Tuesday, March 11, 2008

A five letter work beginning with "F".


For the past two nights I've dreamt of some version of the mythological "true love". The first was a bit convoluted as it involved David Boreanaz as 'Angel' and our attempt to recover an Illyria-like entity from under a stack of soda cases. Regardless of the subject matter, I woke with a real sense of loss as if I could have stayed in the dream, I would have remained truly happy.
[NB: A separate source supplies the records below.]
(* ===== verification/Bits.v ===== *)
(** * Bit-level facts about 64-bit words

    The masks the kernel uses ([!(align - 1)], [1 << bit], field extraction) in terms of
    arithmetic and of [Z.testbit].  Shared by the allocators, the page tables and the
    drivers. *)
From S2P Require Import Prelude.
Local Open Scope Z_scope.

(** A 64-bit word has no bit above 63. *)
Lemma u64_testbit_high x i : is_u64 x → 64 ≤ i → Z.testbit x i = false.
Proof.
  intros [? ?] Hi. rewrite <-(Z.mod_small x (2 ^ 64)) by lia.
  by apply Z.mod_pow2_bits_high.
Qed.

(** Non-negative and no bit above 63: a 64-bit word. *)
Lemma testbit_is_u64 x : 0 ≤ x → (∀ i, 64 ≤ i → Z.testbit x i = false) → is_u64 x.
Proof.
  intros Hx Hi. split; [done|]. replace x with (x mod 2 ^ 64).
  { apply (Z.mod_pos_bound x (2 ^ 64)). lia. }
  apply Z.bits_inj'. intros n Hn. destruct (decide (n < 64)).
  - by rewrite Z.mod_pow2_bits_low by lia.
  - rewrite Z.mod_pow2_bits_high by lia. symmetry. apply Hi. lia.
Qed.

Lemma not64_testbit x i : is_u64 x → 0 ≤ i →
  Z.testbit (not64 x) i = (i <? 64) && negb (Z.testbit x i).
Proof.
  intros Hx Hi. unfold not64.
  replace (U64_MAX - x) with (Z.lxor (Z.ones 64) x).
  - rewrite Z.lxor_spec. destruct (Z.ltb_spec i 64).
    + rewrite Z.ones_spec_low by lia. by destruct (Z.testbit x i).
    + rewrite Z.ones_spec_high by lia. by rewrite u64_testbit_high.
  - change U64_MAX with (Z.ones 64). rewrite Z.sub_nocarry_ldiff.
    + apply Z.bits_inj'. intros n Hn. rewrite Z.lxor_spec, Z.ldiff_spec.
      destruct (Z.ltb_spec n 64).
      * rewrite Z.ones_spec_low by lia. by destruct (Z.testbit x n).
      * rewrite Z.ones_spec_high by lia. by rewrite u64_testbit_high.
    + apply Z.bits_inj'. intros n Hn. rewrite Z.ldiff_spec, Z.bits_0.
      destruct (Z.ltb_spec n 64).
      * rewrite Z.ones_spec_low by lia. by rewrite andb_false_r.
      * by rewrite u64_testbit_high.
Qed.

Lemma is_u64_not64 x : is_u64 x → is_u64 (not64 x).
Proof. unfold is_u64, not64. lia. Qed.

Lemma is_u64_land x y : is_u64 x → 0 ≤ y → is_u64 (Z.land x y).
Proof.
  intros Hx Hy. apply testbit_is_u64; [apply Z.land_nonneg; lia|].
  intros i Hi. by rewrite Z.land_spec, u64_testbit_high.
Qed.

Lemma is_u64_lor x y : is_u64 x → is_u64 y → is_u64 (Z.lor x y).
Proof.
  intros Hx Hy. apply testbit_is_u64; [apply Z.lor_nonneg; unfold is_u64 in *; lia|].
  intros i Hi. by rewrite Z.lor_spec, !u64_testbit_high.
Qed.

Lemma pow2_is_u64 k : 0 ≤ k < 64 → is_u64 (2 ^ k).
Proof.
  intros. unfold is_u64. split; [lia|]. change U64 with (2 ^ 64).
  apply Z.pow_lt_mono_r; lia.
Qed.

(** [1u64 << k]. *)
Lemma shl64_1 k : 0 ≤ k < 64 → shl64 1 k = 2 ^ k.
Proof.
  intros. unfold shl64, wrap64. rewrite (Z.mod_small k 64), Z.shiftl_1_l by lia.
  apply Z.mod_small. by apply pow2_is_u64.
Qed.

(** [v & !(2^k - 1)] rounds [v] down to a multiple of [2^k]. *)
Lemma land_not64_pow2 v k : 0 ≤ k < 64 → is_u64 v →
  Z.land v (not64 (2 ^ k - 1)) = v - v mod 2 ^ k.
Proof.
  intros Hk Hv. pose proof (pow2_is_u64 k Hk) as Hp.
  assert (is_u64 (2 ^ k - 1)) by (unfold is_u64 in *; lia).
  replace (v - v mod 2 ^ k) with (Z.ldiff v (Z.ones k)).
  - apply Z.bits_inj'. intros n Hn. rewrite Z.land_spec, Z.ldiff_spec.
    rewrite not64_testbit by done.
    replace (2 ^ k - 1) with (Z.ones k) by (rewrite Z.ones_equiv; lia).
    destruct (Z.ltb_spec n 64); [done|]. by rewrite u64_testbit_high.
  - rewrite Z.ldiff_ones_r by lia. rewrite Z.shiftl_mul_pow2, Z.shiftr_div_pow2 by lia.
    pose proof (Z.div_mod v (2 ^ k)). lia.
Qed.

(** Masking with [2^k - 1] keeps the low bits. *)
Lemma land_mask v k : 0 ≤ k → Z.land v (2 ^ k - 1) = v mod 2 ^ k.
Proof. intros. rewrite <-Z.land_ones by done. by rewrite Z.ones_equiv. Qed.

(** ** Single bits of a 64-bit word *)
Definition bit_set (w b : Z) : Z := Z.lor w (shl64 1 b).
Definition bit_clear (w b : Z) : Z := Z.land w (not64 (shl64 1 b)).
Definition bit_test (w b : Z) : bool := negb (Z.land w (shl64 1 b) =? 0).

Section bits.
Context (w b : Z) (Hw : is_u64 w) (Hb : 0 ≤ b < 64).

Lemma bit_set_u64 : is_u64 (bit_set w b).
Proof. unfold bit_set. rewrite shl64_1 by done. by apply is_u64_lor, pow2_is_u64. Qed.

Lemma bit_clear_u64 : is_u64 (bit_clear w b).
Proof.
  unfold bit_clear. rewrite shl64_1 by done. apply is_u64_land; [done|].
  apply is_u64_not64. by apply pow2_is_u64.
Qed.

Lemma bit_test_testbit : bit_test w b = Z.testbit w b.
Proof.
  unfold bit_test. rewrite shl64_1 by done. destruct (Z.testbit w b) eqn:Ht.
  - apply negb_true_iff, Z.eqb_neq. intros H0.
    assert (Z.testbit (Z.land w (2 ^ b)) b = false) as Hf by (rewrite H0; apply Z.bits_0).
    rewrite Z.land_spec, Ht, Z.pow2_bits_true in Hf by lia. done.
  - apply negb_false_iff, Z.eqb_eq. apply Z.bits_inj'. intros n Hn.
    rewrite Z.land_spec, Z.bits_0. destruct (decide (n = b)) as [->|].
    + by rewrite Ht.
    + rewrite Z.pow2_bits_false by lia. by rewrite andb_false_r.
Qed.

Lemma bit_set_testbit i : 0 ≤ i →
  Z.testbit (bit_set w b) i = if decide (i = b) then true else Z.testbit w i.
Proof.
  intros. unfold bit_set. rewrite shl64_1 by done. rewrite Z.lor_spec. case_decide.
  - subst. rewrite Z.pow2_bits_true by lia. by rewrite orb_true_r.
  - rewrite Z.pow2_bits_false by lia. by rewrite orb_false_r.
Qed.

Lemma bit_clear_testbit i : 0 ≤ i →
  Z.testbit (bit_clear w b) i = if decide (i = b) then false else Z.testbit w i.
Proof.
  intros. unfold bit_clear. rewrite shl64_1 by done.
  rewrite Z.land_spec, not64_testbit by (by try apply pow2_is_u64). case_decide.
  - subst. rewrite Z.pow2_bits_true by lia. by rewrite !andb_false_r.
  - rewrite Z.pow2_bits_false by lia. destruct (Z.ltb_spec i 64); simpl.
    + by rewrite andb_true_r.
    + by rewrite u64_testbit_high.
Qed.
End bits.

#[export] Hint Resolve is_u64_not64 is_u64_land is_u64_lor pow2_is_u64
  bit_set_u64 bit_clear_u64 : ralix.

(** ** Fields: the bits [lo .. hi) of a word *)
Definition bit_range (lo hi : Z) : Z := Z.shiftl (Z.ones (hi - lo)) lo.

Lemma bit_range_testbit lo hi n : 0 ≤ lo ≤ hi → 0 ≤ n →
  Z.testbit (bit_range lo hi) n = (lo <=? n) && (n <? hi).
Proof.
  intros Hl Hn. unfold bit_range. rewrite Z.shiftl_spec by done.
  destruct (Z.leb_spec lo n); simpl.
  - destruct (Z.ltb_spec n hi); [apply Z.ones_spec_low|apply Z.ones_spec_high]; lia.
  - apply Z.testbit_neg_r. lia.
Qed.

(** A word whose bits all lie in [lo .. hi). *)
Definition within (lo hi x : Z) : Prop :=
  0 ≤ x ∧ ∀ n, 0 ≤ n → (n < lo ∨ hi ≤ n) → Z.testbit x n = false.

Lemma within_aligned lo hi x : 0 ≤ lo ≤ hi → 0 ≤ x < 2 ^ hi → x mod 2 ^ lo = 0 → within lo hi x.
Proof.
  intros Hl Hx Hm. split; [lia|]. intros n Hn [Hlo|Hhi].
  - rewrite (Z.div_mod x (2 ^ lo)), Hm, Z.add_0_r, Z.mul_comm by lia.
    by rewrite Z.mul_pow2_bits_low.
  - rewrite <-(Z.mod_small x (2 ^ hi)) by done. apply Z.mod_pow2_bits_high; lia.
Qed.

Lemma land_bit_range_within lo hi x : 0 ≤ lo ≤ hi → within lo hi x →
  Z.land x (bit_range lo hi) = x.
Proof.
  intros Hl [Hx Hb]. apply Z.bits_inj'. intros n Hn. rewrite Z.land_spec, bit_range_testbit by done.
  destruct (Z.leb_spec lo n), (Z.ltb_spec n hi); simpl; rewrite ?andb_true_r, ?andb_false_r;
    try done; symmetry; apply Hb; lia.
Qed.

Lemma land_bit_range_outside lo hi lo' hi' x : 0 ≤ lo ≤ hi → within lo' hi' x →
  hi' ≤ lo ∨ hi ≤ lo' → Z.land x (bit_range lo hi) = 0.
Proof.
  intros Hl [Hx Hb] Hd. apply Z.bits_inj'. intros n Hn.
  rewrite Z.land_spec, bit_range_testbit, Z.bits_0 by done.
  destruct (Z.leb_spec lo n), (Z.ltb_spec n hi); simpl; rewrite ?andb_true_r, ?andb_false_r;
    try done; apply Hb; lia.
Qed.

(** Bits of an index field: [(x >> s) & 0x1ff]. *)
Lemma index_field x s : 0 ≤ s → Z.land (Z.shiftr x s) 0x1ff = (x / 2 ^ s) mod 512.
Proof.
  intros. change 0x1ff with (2 ^ 9 - 1). rewrite land_mask by lia.
  by rewrite Z.shiftr_div_pow2.
Qed.
(* ===== verification/Memory.v ===== *)
(** * Byte-addressed memory

    What the kernel does through raw pointers ([core::ptr::copy], [read_volatile],
    [write_volatile], [slice::from_raw_parts]) as operations on a memory of bytes,
    little-endian for words.  Which addresses are backed by memory is not recorded: the
    theorems state which addresses an operation leaves alone. *)
From S2P Require Import Prelude.
Local Open Scope Z_scope.

Definition mem := Z → Z.

Definition store8 (a v : Z) (m : mem) : mem := λ x, if decide (x = a) then v else m x.

(** Byte [i] of a word. *)
Definition byte_of (v i : Z) : Z := (v / 2 ^ (8 * i)) mod 256.

Definition store32 (a v : Z) (m : mem) : mem :=
  store8 (a + 3) (byte_of v 3) (store8 (a + 2) (byte_of v 2)
    (store8 (a + 1) (byte_of v 1) (store8 a (byte_of v 0) m))).

Definition load32 (m : mem) (a : Z) : Z :=
  m a + 2 ^ 8 * m (a + 1) + 2 ^ 16 * m (a + 2) + 2 ^ 24 * m (a + 3).

(** [core::ptr::copy(src, dst, n)]: the ranges may overlap. *)
Definition copy (src dst n : Z) (m : mem) : mem := λ x,
  if decide (dst ≤ x < dst + n) then m (x - dst + src) else m x.

(** The bytes of [slice::from_raw_parts(ptr, len)], and writing through the [_mut] one. *)
Fixpoint load_bytes (m : mem) (a : Z) (n : nat) : list Z :=
  match n with O => [] | S n => m a :: load_bytes m (a + 1) n end.

Fixpoint store_bytes (a : Z) (bs : list Z) (m : mem) : mem :=
  match bs with [] => m | b :: bs => store_bytes (a + 1) bs (store8 a b m) end.

Lemma byte_of_range v i : 0 ≤ byte_of v i < 256.
Proof. apply Z.mod_pos_bound. lia. Qed.

(** A 32-bit word is its four bytes. *)
Lemma word_bytes v : is_u32 v →
  byte_of v 0 + 2 ^ 8 * byte_of v 1 + 2 ^ 16 * byte_of v 2 + 2 ^ 24 * byte_of v 3 = v.
Proof.
  unfold is_u32, byte_of. intros Hv. change (2 ^ (8 * 0)) with 1. change (2 ^ (8 * 1)) with 256.
  change (2 ^ (8 * 2)) with 65536. change (2 ^ (8 * 3)) with 16777216.
  change (2 ^ 8) with 256. change (2 ^ 16) with 65536. change (2 ^ 24) with 16777216.
  Z.to_euclidean_division_equations. lia.
Qed.

Lemma store32_out a v m x : x < a ∨ a + 4 ≤ x → store32 a v m x = m x.
Proof. intros H. unfold store32, store8. repeat (rewrite decide_False by lia). done. Qed.

Lemma load32_store32 a v m : is_u32 v → load32 (store32 a v m) a = v.
Proof.
  intros Hv. rewrite <-(word_bytes v Hv) at 2. unfold load32, store32, store8.
  repeat case_decide; try lia.
Qed.

Lemma load32_store32_other a b v m : b + 4 ≤ a ∨ a + 4 ≤ b →
  load32 (store32 a v m) b = load32 m b.
Proof. intros H. unfold load32. by rewrite !store32_out by lia. Qed.

Lemma load32_ext m m' a : (∀ x, a ≤ x < a + 4 → m x = m' x) → load32 m a = load32 m' a.
Proof. intros H. unfold load32. by rewrite !H by lia. Qed.

Lemma load32_copy src dst n m a : dst ≤ a → a + 4 ≤ dst + n →
  load32 (copy src dst n m) a = load32 m (a - dst + src).
Proof.
  intros. unfold load32, copy. repeat (rewrite decide_True by lia).
  replace (a + 1 - dst + src) with (a - dst + src + 1) by lia.
  replace (a + 2 - dst + src) with (a - dst + src + 2) by lia.
  by replace (a + 3 - dst + src) with (a - dst + src + 3) by lia.
Qed.

Lemma copy_out src dst n m x : x < dst ∨ dst + n ≤ x → copy src dst n m x = m x.
Proof. intros. unfold copy. by rewrite decide_False by lia. Qed.

Lemma length_load_bytes m a n : length (load_bytes m a n) = n.
Proof. revert a. induction n; intros; simpl; [done|]. by f_equal. Qed.

Lemma store_bytes_out a bs m x : x < a ∨ a + len bs ≤ x → store_bytes a bs m x = m x.
Proof.
  revert a m. induction bs as [|b bs IH]; intros a m H; [done|]. simpl.
  unfold len in *. simpl in H. rewrite IH by lia. unfold store8. by rewrite decide_False by lia.
Qed.

Lemma load_store_bytes a bs m : load_bytes (store_bytes a bs m) a (length bs) = bs.
Proof.
  revert a m. induction bs as [|b bs IH]; intros a m; [done|]. simpl. f_equal; [|apply IH].
  rewrite store_bytes_out by (unfold len; lia). unfold store8. by rewrite decide_True.
Qed.

(** *** 64-bit words *)
Definition store64 (a v : Z) (m : mem) : mem := store32 (a + 4) (v / U32) (store32 a (v mod U32) m).
Definition load64 (m : mem) (a : Z) : Z := load32 m a + U32 * load32 m (a + 4).

Lemma load64_store64 a v m : is_u64 v → load64 (store64 a v m) a = v.
Proof.
  intros Hv. unfold load64, store64.
  assert (is_u32 (v / U32) ∧ is_u32 (v mod U32)) as [Hh Hl].
  { unfold is_u64, is_u32 in *. split; [|apply Z.mod_pos_bound; lia].
    split; [apply Z.div_pos; lia|apply Z.div_lt_upper_bound; lia]. }
  rewrite load32_store32_other, !load32_store32 by (done || lia).
  pose proof (Z.div_mod v U32 ltac:(lia)). lia.
Qed.

Lemma store64_out a v m x : x < a ∨ a + 8 ≤ x → store64 a v m x = m x.
Proof. intros H. unfold store64. by rewrite !store32_out by lia. Qed.

Lemma load64_ext m m' a : (∀ x, a ≤ x < a + 8 → m x = m' x) → load64 m a = load64 m' a.
Proof. intros H. unfold load64. by rewrite !(load32_ext m m') by (intros; apply H; lia). Qed.

Lemma load64_store64_other a b v m : b + 8 ≤ a ∨ a + 8 ≤ b → load64 (store64 a v m) b = load64 m b.
Proof. intros H. apply load64_ext. intros x Hx. apply store64_out. lia. Qed.

Lemma load64_store32_other a b v m : b + 8 ≤ a ∨ a + 4 ≤ b → load64 (store32 a v m) b = load64 m b.
Proof. intros H. apply load64_ext. intros x Hx. apply store32_out. lia. Qed.

(** Words one after the other. *)
Fixpoint store_words (a : Z) (ws : list Z) (m : mem) : mem :=
  match ws with [] => m | w :: ws => store_words (a + 8) ws (store64 a w m) end.
Fixpoint load_words (m : mem) (a : Z) (n : nat) : list Z :=
  match n with O => [] | S n => load64 m a :: load_words m (a + 8) n end.

Lemma store_words_out a ws m x : x < a ∨ a + 8 * len ws ≤ x → store_words a ws m x = m x.
Proof.
  revert a m. induction ws as [|w ws IH]; intros a m H; [done|]. unfold len in *. simpl in *.
  rewrite IH by lia. apply store64_out. lia.
Qed.

Lemma load64_words m a n i w : load_words m a n !! i = Some w → load64 m (a + 8 * Z.of_nat i) = w.
Proof.
  revert a i. induction n as [|n IH]; intros a i; [done|]. destruct i as [|i]; simpl.
  - intros [= <-]. f_equal. lia.
  - intros Hi. rewrite <-(IH _ _ Hi). f_equal. lia.
Qed.

Lemma load_words_ext m m' a n : (∀ x, a ≤ x < a + 8 * Z.of_nat n → m x = m' x) → load_words m a n = load_words m' a n.
Proof.
  revert a. induction n as [|n IH]; intros a H; [done|]. simpl. f_equal.
  - apply load64_ext. intros. apply H. lia.
  - apply IH. intros. apply H. lia.
Qed.

Lemma load_words_app m a n k : load_words m a (n + k) = load_words m a n ++ load_words m (a + 8 * Z.of_nat n) k.
Proof.
  revert a. induction n as [|n IH]; intros a; cbn [Nat.add load_words app].
  - by replace (a + 8 * Z.of_nat 0) with a by lia.
  - rewrite IH. by replace (a + 8 + 8 * Z.of_nat n) with (a + 8 * Z.of_nat (S n)) by lia.
Qed.

Lemma load_store_words a ws m : Forall is_u64 ws → load_words (store_words a ws m) a (length ws) = ws.
Proof.
  revert a m. induction ws as [|w ws IH]; intros a m Hw; [done|]. apply Forall_cons in Hw as [Hw Hws]. simpl. f_equal; [|by apply IH].
  rewrite (load64_ext _ (store64 a w m)); [by apply load64_store64|].
  intros x Hx. apply store_words_out. lia.
Qed.

Lemma store_words_app a ws ws' m : store_words a (ws ++ ws') m = store_words (a + 8 * len ws) ws' (store_words a ws m).
Proof.
  revert a m. induction ws as [|w ws IH]; intros a m; unfold len in *; simpl.
  - f_equal. lia.
  - rewrite IH. f_equal. lia.
Qed.

Lemma load64_store_words a ws m i w : Forall is_u64 ws → ws !! i = Some w →
  load64 (store_words a ws m) (a + 8 * Z.of_nat i) = w.
Proof. intros Hw Hi. apply (load64_words _ _ (length ws)). by rewrite load_store_words. Qed.

Lemma load64_store_words_other a ws m b : b + 8 ≤ a ∨ a + 8 * len ws ≤ b →
  load64 (store_words a ws m) b = load64 m b.
Proof. intros H. apply load64_ext. intros x Hx. apply store_words_out. lia. Qed.

Lemma words_u64 l : forallb (λ w, bool_decide (is_u64 w)) l = true → Forall is_u64 l.
Proof.
  intros Hf. apply Forall_forall. intros w Hw. rewrite forallb_forall in Hf.
  by eapply bool_decide_eq_true_1, Hf, list_elem_of_In.
Qed.

Lemma store64_zero a m x : a ≤ x < a + 8 → store64 a 0 m x = 0.
Proof. intros H. unfold store64, store32, store8, byte_of. repeat case_decide; try done; lia. Qed.
#[export] Hint Rewrite length_load_bytes : ralix.
(** Two neighbours of the merged list that touch have different kinds. *)
Lemma sorted_next l i (r r' : PhysRegion) :
  sorted_disjoint l → nonempty_regions l → l !! i = Some r → r' ∈ l →
  start r' = end_ r → l !! S i = Some r'.
Proof.
  revert i. induction l as [|x l IH]; intros i Hs Hne Hi Hr' He; [done|].
  inversion_clear Hs as [|? ? Hs' Hall]. inversion_clear Hne as [|? ? Hx Hne'].
  assert (∀ y, y ∈ l → end_ x ≤ start y) as Hge by (by apply Forall_forall).
  destruct i as [|i]; simpl in *.
  - injection Hi as ->. apply elem_of_cons in Hr' as [->|Hr']; [lia|].
    destruct l as [|y l]; [set_solver|]. simpl. f_equal.
    apply elem_of_cons in Hr' as [->|Hr']; [done|]. exfalso.
    inversion_clear Hs' as [|? ? _ Hally]. inversion_clear Hne' as [|? ? Hy _].
    pose proof (proj1 (Forall_forall _ _) Hally r' Hr') as Hle. simpl in Hle.
    assert (end_ r ≤ start y) by (apply Hge; set_solver). lia.
  - apply elem_of_cons in Hr' as [->|Hr']; [|by apply IH]. exfalso.
    assert (r ∈ l) as Hr by (by eapply list_elem_of_lookup_2).
    pose proof (Hge r Hr). pose proof (proj1 (Forall_forall _ _) Hne' r Hr). simpl in *. lia.
Qed.

Lemma Sorted_lookup (R : PhysRegion → PhysRegion → Prop) l i r r' :
  Sorted R l → l !! i = Some r → l !! S i = Some r' → R r r'.
Proof.
  revert i. induction l as [|x l IH]; intros i Hs Hi Hi'; [done|].
  inversion_clear Hs as [|? ? Hs' Hhd]. destruct i as [|i]; simpl in *.
  - destruct l as [|y l]; [done|]. simpl in *. simplify_eq. by inversion Hhd.
  - by apply (IH i).
Qed.

Lemma sorted_disjoint_lookup l i j ri rj :
  sorted_disjoint l → (i < j)%nat → l !! i = Some ri → l !! j = Some rj → end_ ri ≤ start rj.
Proof.
  intros Hs. revert i j. induction Hs as [|x l Hs IH Hall]; intros [|i] [|j] Hij Hi Hj;
    simpl in *; [done..|lia| |lia|].
  - simplify_eq. apply (proj1 (Forall_forall _ _) Hall). by eapply list_elem_of_lookup_2.
  - apply (IH i j); [lia|done..].
Qed.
Last night's dream, however, was much more emotionally binding. It's been seven hours since I woke, past the usual amount of time it would take to forget I even had a dream at all and the feeling is with me still. It was a messy and turned-around forbidden love story starring myself and the younger brother of my (fictional dream) boyfriend. We didn't speak a word to each other regarding our feelings until the night we both showed up at the same event (which involved some sort of winter vanilla pudding skiing - as best as I can describe). The moment when we grabbed each other's hands, and covered them with our jacket sleeves to disguise them, rivals any of the painstakingly romantic moments I've ever had in my real life. Just thinking about it now makes my heart race.

I can't say I've lived my entire life as a cynic when it comes to love. I was a ridiculous teenager girl just like most. However, I can say I've lived nearly my entire adult life as one. I've had real, intense love in my life, but it was fleeting. Perhaps it is supposed to be. Perhaps "true love" is always forbidden and can never last. Perhaps that's why we all feel so lost all of the time and why so many of us settle for less than we think we deserve. I don't know for sure, but if my dreams these past two nights have told me anything, it's that I shouldn't be giving up just yet.